SERGIO LIMA/AFP
SERGIO LIMA/AFP

Em ofício a Guedes, Moro diz que corte de 32% em ministério inviabiliza serviços

Ministro da Justiça e Segurança Pública pediu expansão de orçamento; segundo ele, há 'alarmante cenário de inviabilização de políticas públicas'

Mateus Vargas, O Estado de S.Paulo

26 de agosto de 2019 | 16h18

BRASÍLIA - O ministro da Justiça e da Segurança Pública, Sérgio Moro, pediu ao Ministério da Economia expansão de seu orçamento para 2020, sob o risco de, se não for atendido, inviabilizar as políticas da pasta e entrar em “alarmante cenário”.
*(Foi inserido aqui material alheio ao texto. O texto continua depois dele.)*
(** * Restaurants_Data: the REST backend (server.js) and its community forum

    A shallow embedding of the route handlers of [server.js]: the vote
    endpoints with their ledger table [post_votes], the role and user
    administration routes, comment editing, registration and the geocoding
    write path of restaurants.

    The relational store is modelled as tables (lists of rows), the single
    shared connection [client] as the current tables plus the snapshot taken
    at BEGIN, and a handler as a program that issues one SQL statement per
    [await client.query(...)].  Programs are run one request at a time, with
    any statement allowed to fail, or interleaved statement by statement as
    the event loop does with overlapping requests. *)

From Stdlib Require Import ZArith List String Ascii Bool Lia.
Import ListNotations.

Local Open Scope string_scope.
Local Open Scope Z_scope.

(** ** JSON payloads and HTTP responses *)

#[warnings="-register-all"]
Inductive json : Type :=
| JNull
| JBool (b : bool)
| JNum (n : Z)
| JStr (s : string)
| JArr (items : list json)
| JObj (fields : list (string * json)).

Inductive payload : Type :=
| Json (j : json)          (* res.json(...) *)
| Text (s : string).       (* res.send(...) *)

Record Response : Type := mkResponse { status : Z; body : payload }.

(** [res.json(j)]: status 200 unless [res.status(n)] was called first. *)
Definition res_json (j : json) : Response := mkResponse 200 (Json j).
Definition res_status_json (n : Z) (j : json) : Response := mkResponse n (Json j).
Definition res_status_send (n : Z) (s : string) : Response := mkResponse n (Text s).

Definition message (s : string) : json := JObj [("message", JStr s)].

Fixpoint assoc (k : string) (l : list (string * json)) : option json :=
  match l with
  | [] => None
  | (k', v) :: r => if String.eqb k k' then Some v else assoc k r
  end.

(** The property [k] of the JSON object a response carries. *)
Definition field (k : string) (r : Response) : option json :=
  match body r with
  | Json (JObj l) => assoc k l
  | _ => None
  end.

(** ** JavaScript values of the request *)

(** A string-valued property that may be missing: [None] is [undefined]. *)
Definition truthy (s : option string) : bool :=
  match s with
  | Some s => negb (String.eqb s EmptyString)
  | None => false
  end.

(** [x || d] on such a property. *)
Definition or_default (s : option string) (d : string) : string :=
  if truthy s then match s with Some v => v | None => d end else d.

(** A string is the sequence of the UTF-8 bytes of the JavaScript string.

    The white space [parseInt] and [parseFloat] skip is the white space and
    the line terminators of ECMAScript.  In one byte: TAB, LF, VT, FF, CR and
    SP. *)
Definition is_ws (c : ascii) : bool :=
  match nat_of_ascii c with
  | 9%nat | 10%nat | 11%nat | 12%nat | 13%nat | 32%nat => true
  | _ => false
  end.

(** In two bytes: the no-break space U+00A0 (C2 A0). *)
Definition is_ws2 (c1 c2 : ascii) : bool :=
  Ascii.eqb c1 "194"%char && Ascii.eqb c2 "160"%char.

(** In three bytes: U+1680 (E1 9A 80); U+2000 to U+200A, the line and
    paragraph separators U+2028 and U+2029, and U+202F (E2 80 followed by 80
    to 8A, A8, A9, AF); U+205F (E2 81 9F); U+3000 (E3 80 80); and the byte
    order mark U+FEFF (EF BB BF). *)
Definition is_ws3 (c1 c2 c3 : ascii) : bool :=
  let n := Z.of_nat (nat_of_ascii c3) in
  (Ascii.eqb c1 "225"%char && Ascii.eqb c2 "154"%char && Ascii.eqb c3 "128"%char)
  || (Ascii.eqb c1 "226"%char && Ascii.eqb c2 "128"%char
      && (((128 <=? n) && (n <=? 138)) || (n =? 168) || (n =? 169) || (n =? 175)))
  || (Ascii.eqb c1 "226"%char && Ascii.eqb c2 "129"%char && Ascii.eqb c3 "159"%char)
  || (Ascii.eqb c1 "227"%char && Ascii.eqb c2 "128"%char && Ascii.eqb c3 "128"%char)
  || (Ascii.eqb c1 "239"%char && Ascii.eqb c2 "187"%char && Ascii.eqb c3 "191"%char).

(** The string without its leading white space. *)
Fixpoint skip_ws (s : string) : string :=
  match s with
  | String c1 r1 =>
      if is_ws c1 then skip_ws r1
      else
        match r1 with
        | String c2 r2 =>
            if is_ws2 c1 c2 then skip_ws r2
            else
              match r2 with
              | String c3 r3 => if is_ws3 c1 c2 c3 then skip_ws r3 else s
              | EmptyString => s
              end
        | EmptyString => s
        end
  | EmptyString => s
  end.

Definition digit_of (c : ascii) : option Z :=
  let n := Z.of_nat (nat_of_ascii c) in
  if (48 <=? n) && (n <=? 57) then Some (n - 48) else None.

Fixpoint digits (acc : Z) (s : string) : Z :=
  match s with
  | String c r =>
      match digit_of c with
      | Some d => digits (10 * acc + d) r
      | None => acc
      end
  | EmptyString => acc
  end.

(** [parseInt(s, 10)]: leading white space, an optional sign, then the
    longest run of decimal digits; [None] is NaN. *)
Definition parseInt (s : string) : option Z :=
  let s1 := skip_ws s in
  let '(neg, s2) :=
    match s1 with
    | String "-" r => (true, r)
    | String "+" r => (false, r)
    | _ => (false, s1)
    end in
  match s2 with
  | String c _ =>
      match digit_of c with
      | Some _ => Some (if neg then - digits 0 s2 else digits 0 s2)
      | None => None
      end
  | EmptyString => None
  end.

(** ** Tables *)

(** posts: the columns the vote routes read and write. *)
Record PostRow : Type := mkPost
  { post_id : Z; post_author : Z; upvotes : Z; downvotes : Z }.

(** post_votes (user_id, post_id, vote_type). *)
Record VoteRow : Type := mkVote
  { vote_user : Z; vote_post : Z; vote_type : Z }.

Record UserRow : Type := mkUser
  { user_id : Z; username : string; password_hash : option string; role : string }.

(** comments (id, post_id, author_id, text, created_at), the columns the
    source names; [created_at] as the timestamp reads in a JSON text. *)
Record CommentRow : Type := mkComment
  { comment_id : Z; comment_post : Z; comment_author : Z; comment_text : string;
    comment_created_at : string }.

(** A float read by [parseFloat] from the text the geocoder sent. *)
Inductive jsfloat : Type := parseFloat (s : option string).

Record RestaurantRow : Type := mkRestaurant
  { rest_id : Z;
    rest_name : option string;
    rest_flags : list (option bool);
    si_do : option string;
    si_gun_gu : option string;
    eup_myeon_dong : option string;
    postal_code : option string;
    road_name_col : option string;
    full_address : option string;
    geom : jsfloat * jsfloat }.

Record DB : Type := mkDB
  { posts : list PostRow;
    post_votes : list VoteRow;
    users : list UserRow;
    users_seq : Z;
    comments : list CommentRow;
    restaurants : list RestaurantRow;
    restaurants_seq : Z }.

Definition set_posts (d : DB) (l : list PostRow) : DB :=
  mkDB l (post_votes d) (users d) (users_seq d) (comments d) (restaurants d) (restaurants_seq d).
Definition set_post_votes (d : DB) (l : list VoteRow) : DB :=
  mkDB (posts d) l (users d) (users_seq d) (comments d) (restaurants d) (restaurants_seq d).
Definition set_users (d : DB) (l : list UserRow) (s : Z) : DB :=
  mkDB (posts d) (post_votes d) l s (comments d) (restaurants d) (restaurants_seq d).
Definition set_comments (d : DB) (l : list CommentRow) : DB :=
  mkDB (posts d) (post_votes d) (users d) (users_seq d) l (restaurants d) (restaurants_seq d).
Definition set_restaurants (d : DB) (l : list RestaurantRow) (s : Z) : DB :=
  mkDB (posts d) (post_votes d) (users d) (users_seq d) (comments d) l s.

(** The connection [client]: the tables as this session sees them, and the
    tables as they were at BEGIN while a transaction is open. *)
Record Conn : Type := mkConn { cur : DB; snap : option DB }.

Definition on_cur (c : Conn) (d : DB) : Conn := mkConn d (snap c).

(** ** SQL statements

    One constructor per statement text of the modelled routes, indexed by
    the type of [result.rows]. *)

Inductive sql : Type -> Type :=
| SelectPost (id : Z) : sql (list PostRow)
    (* SELECT id, upvotes, downvotes FROM posts WHERE id = $1 *)
| SelectVote (userId postId : Z) : sql (list Z)
    (* SELECT vote_type FROM post_votes WHERE user_id = $1 AND post_id = $2 *)
| Begin : sql unit
| Commit : sql unit
| Rollback : sql unit
| InsertVote (userId postId v : Z) : sql unit
    (* INSERT INTO post_votes (user_id, post_id, vote_type) VALUES ($1, $2, $3) *)
| UpdateVote (v userId postId : Z) : sql unit
    (* UPDATE post_votes SET vote_type = $1 WHERE user_id = $2 AND post_id = $3 *)
| SetUpvotes (n id : Z) : sql unit
    (* UPDATE posts SET upvotes = $1 WHERE id = $2 *)
| SetDownvotes (n id : Z) : sql unit
    (* UPDATE posts SET downvotes = $1 WHERE id = $2 *)
| SetCounters (up down id : Z) : sql unit
    (* UPDATE posts SET upvotes = $1, downvotes = $2 WHERE id = $3 *)
| IncrUpvotes (id : Z) : sql (list Z)
    (* UPDATE posts SET upvotes = upvotes + 1 WHERE id = $1 RETURNING upvotes *)
| IncrDownvotes (id : Z) : sql (list Z)
    (* UPDATE posts SET downvotes = downvotes + 1 WHERE id = $1 RETURNING downvotes *)
| FindUser (id : Z) : sql (list UserRow)
    (* SELECT id, username, role FROM users WHERE id = $1 *)
| UpdateRole (id : Z) (newRole : string) : sql (list UserRow)
    (* UPDATE users SET role = $2 WHERE id = $1 RETURNING id, username, role *)
| SoftDelete (id : Z) : sql (list UserRow)
    (* UPDATE users SET username = '[DELETED USER]', password_hash = NULL,
       role = 'deleted' WHERE id = $1 RETURNING id, username, role *)
| InsertUser (name hash newRole : string) : sql (list UserRow)
    (* INSERT INTO users (username, password_hash, role) VALUES ($1, $2, $3)
       RETURNING id, username, role *)
| SelectCommentAuthor (id : Z) : sql (list Z)
    (* SELECT author_id FROM comments WHERE id = $1 *)
| UpdateComment (text : string) (id : Z) : sql (list CommentRow)
    (* UPDATE comments SET text = $1 WHERE id = $2 RETURNING * *)
| UpsertRestaurant (r : RestaurantRow) : sql (list Z).
    (* INSERT INTO restaurants (...) VALUES (...) ON CONFLICT (name)
       DO UPDATE SET ... RETURNING id *)

Definition same_pair (userId postId : Z) (v : VoteRow) : bool :=
  (vote_user v =? userId) && (vote_post v =? postId).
Segundo o ministro, o orçamento proposto pela equipe econômica, R$ 2,61 bilhões, representa um corte de 32% sobre o valor autorizado para 2019. Moro argumenta que para evitar "prejuízos à missão institucional" de seu ministério é preciso um acréscimo considerável a este valor: pelo menos R$ 3,71 bilhões.

"Embora compreenda os problemas decorrentes dos ajustes do teto de gastos, informo, respeitosamente, que o referencial monetário apresentado representa significa redução no orçamento deste Ministério, resultando em alarmante cenário de inviabilização de políticas públicas de segurança, cidadania e justiça essenciais para a sociedade brasileira", diz um dos ofícios enviados ao Ministério da Economia.
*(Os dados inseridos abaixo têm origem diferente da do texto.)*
(** [send_command command response response_size]: the error, and the
    bytes of [response] in front of its terminator (the buffer is written
    only when [recv] succeeds). *)
Definition send_command (t : transport) (command response : list ascii)
  (response_size : Z) : client_error_t * list ascii :=
  if negb (socket_ok t) then (ERROR_SOCKET_CREATE, response)
  else if negb (connect_ok t) then (ERROR_SOCKET_CONNECT, response)
  else if negb (send_ok t) then (ERROR_SEND_FAILED, response)
  else
    match pending t (cstr command) with
    | None => (ERROR_RECV_FAILED, response)
    | Some bytes =>
        (ERROR_NONE, take (Z.to_nat (size_sub response_size 1)) bytes)
    end.

Definition usage (progname : list ascii) : list ascii :=
  lit "Usage: " ++ cstr progname ++ lit " <command>" ++ [LF] ++
  lit "Commands:" ++ [LF] ++
  lit "  status              - Get daemon status" ++ [LF] ++
  lit "  list                - List tracked sessions" ++ [LF] ++
  lit "  context <session>   - Get context for specific session" ++ [LF].

(** The wire form of the command line. *)
Definition build_command (argv : list (list ascii)) : list ascii :=
  let argc := Z.of_nat (length argv) in
  let arg1 := default [] (argv !! 1%nat) in
  if strcmp0 arg1 (lit "context") && (argc =? 3)
  then fst (snprintf 256 (lit "context:" ++ cstr (default [] (argv !! 2%nat))))
  else strncpy arg1 255.

(** [main]: the exit status and what is written to standard output (the
    messages on standard error are left out). *)
Definition main (t : transport) (argv : list (list ascii)) : Z * list ascii :=
  let argc := Z.of_nat (length argv) in
  if argc <? 2 then (1, usage (default [] (argv !! 0%nat)))
  else
    let command := build_command argv in
    match send_command t command [] MAX_BUFFER_SIZE with
    | (ERROR_NONE, response) => (0, cstr response ++ [LF])
    | (_, _) => (1, [])
    end.

End Client.

(** The client talking to a daemon whose registry is [reg]: every call
    succeeds and what waits on the socket is the daemon's answer to the
    bytes sent (nothing, when the daemon closes without an answer). *)
Definition daemon_transport (reg : list session_context_t)
  : Client.transport :=
  Client.mk_transport true true true
    (fun sent => Some (default [] (handle_client_request reg sent))).

(** ** Notions for the [list] response *)



(** A session "main" in a directory whose name holds a line feed. *)
Definition two_line_cwd : list ascii := lit "/tmp/a" ++ [LF] ++ lit "b".

Definition two_line_cwd_world : list tmux_session :=
  [mk_tmux (lit "main") (lit "bash") two_line_cwd (lit "$ ")].

(** * Properties *)

(** ** Arithmetic on [size_t] *)

Lemma to_size_t_small (z : Z) : 0 <= z < SIZE_MAX1 -> to_size_t z = z.
Proof. intros H. unfold to_size_t. now apply Z.mod_small. Qed.

Lemma size_sub_small (a b : Z) :
  0 <= a - b < SIZE_MAX1 -> size_sub a b = a - b.
Proof. intros H. unfold size_sub. now apply Z.mod_small. Qed.

Lemma SIZE_MAX1_val : SIZE_MAX1 = 18446744073709551616.
Proof. reflexivity. Qed.

(** ** C strings *)

Lemma cstr_nul_free (s : list ascii) : nul_free (cstr s).
Proof.
  induction s as [|c r IH]; simpl; [constructor|].
  destruct (Ascii.eqb c NUL) eqn:E; [constructor|].
  constructor; [|exact IH].
  intros ->. now rewrite Ascii.eqb_refl in E.
Qed.

Lemma cstr_id (s : list ascii) : nul_free s -> cstr s = s.
Proof.
  induction 1 as [|c r Hc _ IH]; simpl; [reflexivity|].
  destruct (Ascii.eqb_spec c NUL); [contradiction|]. now rewrite IH.
Qed.

Lemma cstr_idemp (s : list ascii) : cstr (cstr s) = cstr s.
Proof. apply cstr_id, cstr_nul_free. Qed.

Lemma nul_free_app (a b : list ascii) :
  nul_free a -> nul_free b -> nul_free (a ++ b).
Proof. unfold nul_free. intros. now apply Forall_app. Qed.

Lemma nul_free_take (n : nat) (s : list ascii) : nul_free s -> nul_free (take n s).
Proof. unfold nul_free. apply Forall_take. Qed.

Lemma cstr_length (s : list ascii) : (length (cstr s) <= length s)%nat.
Proof.
  induction s as [|c r IH]; simpl; [lia|].
  destruct (Ascii.eqb c NUL); simpl; lia.
Qed.

Lemma strcmp0_true (a b : list ascii) : strcmp0 a b = true <-> cstr a = cstr b.
Proof. unfold strcmp0. apply bool_decide_eq_true. Qed.

Lemma strcmp0_false (a b : list ascii) : strcmp0 a b = false <-> cstr a <> cstr b.
Proof. unfold strcmp0. apply bool_decide_eq_false. Qed.

(** ** The registry *)

Lemma find_from_shift (i : nat) (reg : list session_context_t) (id : list ascii) :
  find_from i reg id = (fun j => (i + j)%nat) <$> find_from 0 reg id.
Proof.
  revert i. induction reg as [|s r IH]; intros i; simpl; [reflexivity|].
  destruct (strcmp0 (session_id s) id); simpl; [f_equal; lia|].
  rewrite (IH (S i)), (IH 1%nat).
  destruct (find_from 0 r id); simpl; [f_equal; lia|reflexivity].
Qed.

Lemma find_session_cons (s : session_context_t) (r : list session_context_t)
  (id : list ascii) :
  find_session (s :: r) id =
  if strcmp0 (session_id s) id then Some 0%nat else S <$> find_session r id.
Proof.
  unfold find_session. simpl. destruct (strcmp0 _ _); [reflexivity|].
  now rewrite find_from_shift.
Qed.

Lemma find_session_Some (reg : list session_context_t) (id : list ascii) (i : nat) :
  find_session reg id = Some i ->
  exists s, reg !! i = Some s /\ cstr (session_id s) = cstr id /\
    forall j s', (j < i)%nat -> reg !! j = Some s' ->
      cstr (session_id s') <> cstr id.
Proof.
  revert i. induction reg as [|s r IH]; intros i; [discriminate|].
  rewrite find_session_cons. destruct (strcmp0 _ _) eqn:E.
  - intros [= <-]. exists s. split; [reflexivity|]. split.
    + now apply strcmp0_true.
    + intros j s' Hj. lia.
  - destruct (find_session r id) as [k|] eqn:F; [|discriminate].
    simpl. intros [= <-]. destruct (IH k eq_refl) as (s0 & H1 & H2 & H3).
    exists s0. split; [exact H1|]. split; [exact H2|].
    intros [|j] s' Hj Hl; simpl in Hl.
    + injection Hl as <-. now apply strcmp0_false.
    + apply (H3 j); [lia|exact Hl].
Qed.

Lemma find_session_None (reg : list session_context_t) (id : list ascii) :
  find_session reg id = None <->
  Forall (fun s => cstr (session_id s) <> cstr id) reg.
Proof.
  induction reg as [|s r IH].
  - split; [constructor|reflexivity].
  - rewrite find_session_cons. destruct (strcmp0 _ _) eqn:E.
    + split; [discriminate|]. intros H. inversion H; subst.
      apply strcmp0_true in E. contradiction.
    + apply strcmp0_false in E. rewrite Forall_cons.
      destruct (find_session r id); simpl.
      * split; [discriminate|]. intros [_ H]. now apply IH in H.
      * split; [intros _; split; [exact E|now apply IH]|reflexivity].
Qed.

Lemma find_session_lt (reg : list session_context_t) (id : list ascii) (i : nat) :
  find_session reg id = Some i -> (i < length reg)%nat.
Proof.
  intros H. destruct (find_session_Some _ _ _ H) as (s & Hs & _).
  now apply lookup_lt_Some in Hs.
Qed.

(** [find_session] looks at the ids only. *)
Lemma find_session_ids (reg reg' : list session_context_t) (id : list ascii) :
  session_id <$> reg = session_id <$> reg' ->
  find_session reg id = find_session reg' id.
Proof.
  revert reg'. induction reg as [|s r IH]; intros [|s' r']; simpl;
    try discriminate; [reflexivity|].
  intros [= H1 H2]. rewrite !find_session_cons, H1, (IH r' H2). reflexivity.
Qed.

Lemma create_session_full (reg : list session_context_t) (id : list ascii) (now : Z) :
  session_count reg >= MAX_SESSIONS -> create_session reg id now = (None, reg).
Proof.
  intros H. unfold create_session.
  destruct (Z.geb_spec (session_count reg) MAX_SESSIONS); [reflexivity|lia].
Qed.

Lemma create_session_free (reg : list session_context_t) (id : list ascii) (now : Z) :
  session_count reg < MAX_SESSIONS ->
  create_session reg id now =
  (Some (length reg), reg ++ [mk_session (strncpy id 63) [] [] now [] 0]).
Proof.
  intros H. unfold create_session.
  destruct (Z.geb_spec (session_count reg) MAX_SESSIONS); [lia|reflexivity].
Qed.

Lemma append_pane_fields (s : session_context_t)
  (pane_id pane_title temp_content : list ascii) (content_len : Z) :
  let s' := append_pane s pane_id pane_title temp_content content_len in
  session_id s' = session_id s /\ current_cwd s' = current_cwd s /\
  current_pane s' = current_pane s /\ last_activity s' = last_activity s.
Proof.
  unfold append_pane, snprintf. simpl.
  repeat match goal with |- context [if ?b then _ else _] => destruct b end;
    simpl; auto.
Qed.

Section Preservation.

Variable World : Type.
Variable popen : World -> list ascii -> option process * World.
Variable time : World -> Z * World.

Local Abbreviation capture_active := (capture_active World popen).
Local Abbreviation pane_step := (pane_step World popen).
Local Abbreviation pane_loop := (pane_loop World popen).
Local Abbreviation capture_all_panes := (capture_all_panes World popen).
Local Abbreviation update_session_context := (update_session_context World popen time).
Local Abbreviation scan_step := (scan_step World popen time).
Local Abbreviation scan_loop := (scan_loop World popen time).
Local Abbreviation scan_tmux_sessions := (scan_tmux_sessions World popen time).
Local Abbreviation execute_tmux_command := (execute_tmux_command World popen).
Segundo Moro, o orçamento proposto irá prejudicar ações de todos os serviços ligados ao ministério, como operações da Polícia Federal e Polícia Rodoviária Federal, mobilização da Força Nacional de Segurança Pública, emissão de passaporte, além de ações de combate ao tráfico ao crime organizado, à corrupção e à lavagem de dinheiro.
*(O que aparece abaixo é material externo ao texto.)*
(** C2, amended.  The choice of the retry loop routes to the [Fail] state
    if and only if the incremented counter is not below 10 (and back to
    the wait and the probe otherwise); consequently the probe is never
    entered with a counter above 9: an execution makes at most 9 probes.
    A probe calls the function once, and again after each exception of
    the Lambda service that the probe's own retrier takes, 6 at most: the
    function answers at most once for each probe and is called at most 7
    times for each probe, so that no execution has the function answer
    more than 9 times, nor calls it more than 63 times.  An execution
    whose fetch returns a message (at once or after retries) and whose
    function never returns normally is failed after exactly 9 probes, the
    counter standing at 10, never after a tenth; it has then called the
    function between 9 and 63 times, and exactly 9 times when the Lambda
    service raised no exception. *)
Theorem retry_ceiling faults props w consumer rejit n :
  let def := CircuitBreakerSQSLambda.constructor props in
  let c := executionWith faults props w consumer rejit n in
  (forall c' i,
      control c' = At exceededRetryChoice -> data c' = JIncident i ->
      (control (stepWith faults def w c') = At exceededRetryAttempts
       <-> 10 <= Attempt i)
      /\ (control (stepWith faults def w c') = At waitAndRetry
          <-> Attempt i < 10)) /\
  def exceededRetryAttempts = Some Fail /\
  (control c = At triggerLambda ->
   1 <= attemptOf (data c) <= 9 /\ (retried c <= 6)%nat) /\
  (probes (trace c) <= 9)%nat /\
  (count isInvoke (trace c) <= probes (trace c))%nat /\
  (count isInvokeAttempt (trace c) <= 7 * probes (trace c))%nat /\
  (count isInvoke (trace c) <= 9)%nat /\
  (count isInvokeAttempt (trace c) <= 63)%nat /\
  (mappingCallOk w 0 = true ->
   fetchReturnsMessage w ->
   (forall j b, workerOk w j b = false) ->
   (100 <= n)%nat ->
   control c = Failed /\ attemptOf (data c) = 10 /\
   probes (trace c) = 9%nat /\
   (9 <= count isInvokeAttempt (trace c) <= 63)%nat /\
   ((forall k, faults k = false) ->
    count isInvoke (trace c) = 9%nat /\
    count isInvokeAttempt (trace c) = 9%nat)).
Proof.
  intros def c.
  pose proof (probeInv_executionWith faults props w consumer rejit n) as P.
  pose proof (roundInv_executionWith faults props w consumer rejit n) as R.
  fold c in P, R. destruct (probeInv_counts props c P) as [Hr Ha].
  destruct (roundInv_counts props c P R) as (Hp & Hrp & Hap).
  split; [|split; [|split; [|split; [|split; [|split; [|split; [|split]]]]]]];
    try assumption.
  - intros c' i Hc Hd. unfold def.
    rewrite (stepWith_choice faults props w c' i Hc Hd).
    destruct (Z.ltb_spec (Attempt i) 10); split; split;
      intro H'; try reflexivity; try lia; discriminate.
  - reflexivity.
  - intro Hc.
    destruct (probeInv_at_probe props c P Hc) as (k & Hk & Hat & _ & _ & Hre).
    split; [lia | exact Hre].
  - intros Hd Hq Hw Hn.
    destruct (never_recovering_executionWith faults props w consumer rejit n
                Hd Hq Hw Hn) as (Hc & Hat & _ & Hlow).
    fold c in Hc, Hat, Hlow.
    split; [exact Hc|]. split; [exact Hat|]. split.
    { unfold roundInv in R. rewrite Hc in R. destruct R as (_ & R & _).
      exact (R Hat). }
    split; [lia|].
    intro Hf.
    pose proof (no_fault_executionWith faults props w consumer rejit n Hf)
      as He.
    cbv zeta in He. fold c in He. split; lia.
Qed.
Em levantamento feito em julho no ministério de Moro, registrado em um dos ofícios, há pedidos para mais de quintuplicar o orçamento de órgãos ligados a pasta, como a Força Nacional de Segurança Pública, que passaria de R$ 417,9 milhões, propostos pelo governo, para R$ 2,304 bilhões.

Em casos como o da PF, o  MJSP pede mais R$ 311 millhões sobre o R$ 1,153 bilhão previsto. No mesmo documento, Moro afirma que um orçamento reduzido causará "inadiável corte nas ações de segurança pública, acarretando riscos a ações estratégicas e fundamentais para a missão institucional do Ministério".

As queixas de Moro foram registradas em três ofícios enviados em 21 de agosto ao ministério comandado por Paulo Guedes e fazem parte de negociações no governo para a elaboração do Projeto de Lei Orçamentária (PLOA) de 2020. O texto será enviado ao Congresso até o dia 31 de agosto. A informação foi publicada pelo jornal O Globo e confirmada pelo Estado. A tramitação do processo na Economia indica que ainda não houve resposta ao ministro da Justiça e da Segurança Pública.